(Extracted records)
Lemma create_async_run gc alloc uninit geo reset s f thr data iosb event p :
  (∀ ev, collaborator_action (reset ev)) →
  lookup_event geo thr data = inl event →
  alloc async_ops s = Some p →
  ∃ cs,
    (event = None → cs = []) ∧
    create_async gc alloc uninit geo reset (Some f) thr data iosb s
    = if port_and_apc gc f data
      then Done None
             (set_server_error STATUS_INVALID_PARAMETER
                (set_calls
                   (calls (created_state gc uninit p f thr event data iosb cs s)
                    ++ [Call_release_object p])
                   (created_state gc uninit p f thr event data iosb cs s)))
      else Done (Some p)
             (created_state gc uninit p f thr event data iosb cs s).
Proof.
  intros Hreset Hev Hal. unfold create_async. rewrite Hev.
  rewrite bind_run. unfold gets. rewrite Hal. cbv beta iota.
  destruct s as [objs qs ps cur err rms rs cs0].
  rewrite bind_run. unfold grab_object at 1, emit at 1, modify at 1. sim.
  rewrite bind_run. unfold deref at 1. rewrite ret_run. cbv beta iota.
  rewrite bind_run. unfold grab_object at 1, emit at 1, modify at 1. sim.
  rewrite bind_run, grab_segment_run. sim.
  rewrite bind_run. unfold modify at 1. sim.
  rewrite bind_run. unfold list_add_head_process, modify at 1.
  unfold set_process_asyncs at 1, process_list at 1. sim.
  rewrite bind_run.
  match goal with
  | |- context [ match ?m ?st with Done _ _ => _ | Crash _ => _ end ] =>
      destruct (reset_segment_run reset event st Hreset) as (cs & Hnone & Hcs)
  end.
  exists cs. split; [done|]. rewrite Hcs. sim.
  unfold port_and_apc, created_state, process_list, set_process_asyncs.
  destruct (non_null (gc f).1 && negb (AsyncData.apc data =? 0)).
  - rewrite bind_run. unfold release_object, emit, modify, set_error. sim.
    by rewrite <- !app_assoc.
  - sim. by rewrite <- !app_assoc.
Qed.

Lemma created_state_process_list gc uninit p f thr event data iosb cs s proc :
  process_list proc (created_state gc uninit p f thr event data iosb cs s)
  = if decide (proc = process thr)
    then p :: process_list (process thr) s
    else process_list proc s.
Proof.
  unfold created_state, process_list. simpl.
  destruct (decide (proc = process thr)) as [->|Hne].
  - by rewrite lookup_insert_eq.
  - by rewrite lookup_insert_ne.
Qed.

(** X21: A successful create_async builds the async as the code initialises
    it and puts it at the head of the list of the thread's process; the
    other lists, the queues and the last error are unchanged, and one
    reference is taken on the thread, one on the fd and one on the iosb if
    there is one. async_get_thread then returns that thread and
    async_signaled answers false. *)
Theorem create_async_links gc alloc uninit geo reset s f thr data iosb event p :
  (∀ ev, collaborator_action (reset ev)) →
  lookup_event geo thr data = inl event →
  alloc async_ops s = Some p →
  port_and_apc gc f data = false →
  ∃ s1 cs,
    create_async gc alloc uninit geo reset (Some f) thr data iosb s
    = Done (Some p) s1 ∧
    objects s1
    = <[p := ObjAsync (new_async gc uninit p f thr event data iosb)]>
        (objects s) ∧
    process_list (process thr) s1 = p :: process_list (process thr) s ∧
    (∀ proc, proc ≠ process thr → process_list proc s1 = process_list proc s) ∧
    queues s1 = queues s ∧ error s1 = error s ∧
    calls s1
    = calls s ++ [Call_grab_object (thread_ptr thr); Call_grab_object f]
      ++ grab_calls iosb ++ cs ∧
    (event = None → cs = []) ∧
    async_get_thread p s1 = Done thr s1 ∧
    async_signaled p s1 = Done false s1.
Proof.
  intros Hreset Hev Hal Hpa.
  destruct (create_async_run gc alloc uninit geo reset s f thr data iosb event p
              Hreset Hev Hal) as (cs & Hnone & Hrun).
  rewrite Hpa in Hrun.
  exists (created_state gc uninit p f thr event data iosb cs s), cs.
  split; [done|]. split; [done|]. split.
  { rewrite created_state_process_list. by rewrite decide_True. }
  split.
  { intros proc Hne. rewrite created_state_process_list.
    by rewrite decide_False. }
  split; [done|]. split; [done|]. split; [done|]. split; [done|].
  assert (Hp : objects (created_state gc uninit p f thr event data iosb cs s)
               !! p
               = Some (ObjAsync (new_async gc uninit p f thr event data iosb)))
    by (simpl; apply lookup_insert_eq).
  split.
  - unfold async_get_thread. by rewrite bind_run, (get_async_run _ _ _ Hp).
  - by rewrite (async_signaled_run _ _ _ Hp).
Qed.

* _Exercise goal_: From the first line of the data above through the line containing "rewrite bind_run. unfold gets.", repeat each line exactly, and add nothing.

* _Worked solution_:
Lemma create_async_run gc alloc uninit geo reset s f thr data iosb event p :
  (∀ ev, collaborator_action (reset ev)) →
  lookup_event geo thr data = inl event →
  alloc async_ops s = Some p →
  ∃ cs,
    (event = None → cs = []) ∧
    create_async gc alloc uninit geo reset (Some f) thr data iosb s
    = if port_and_apc gc f data
      then Done None
             (set_server_error STATUS_INVALID_PARAMETER
                (set_calls
                   (calls (created_state gc uninit p f thr event data iosb cs s)
                    ++ [Call_release_object p])
                   (created_state gc uninit p f thr event data iosb cs s)))
      else Done (Some p)
             (created_state gc uninit p f thr event data iosb cs s).
Proof.
  intros Hreset Hev Hal. unfold create_async. rewrite Hev.
  rewrite bind_run. unfold gets. rewrite Hal. cbv beta iota.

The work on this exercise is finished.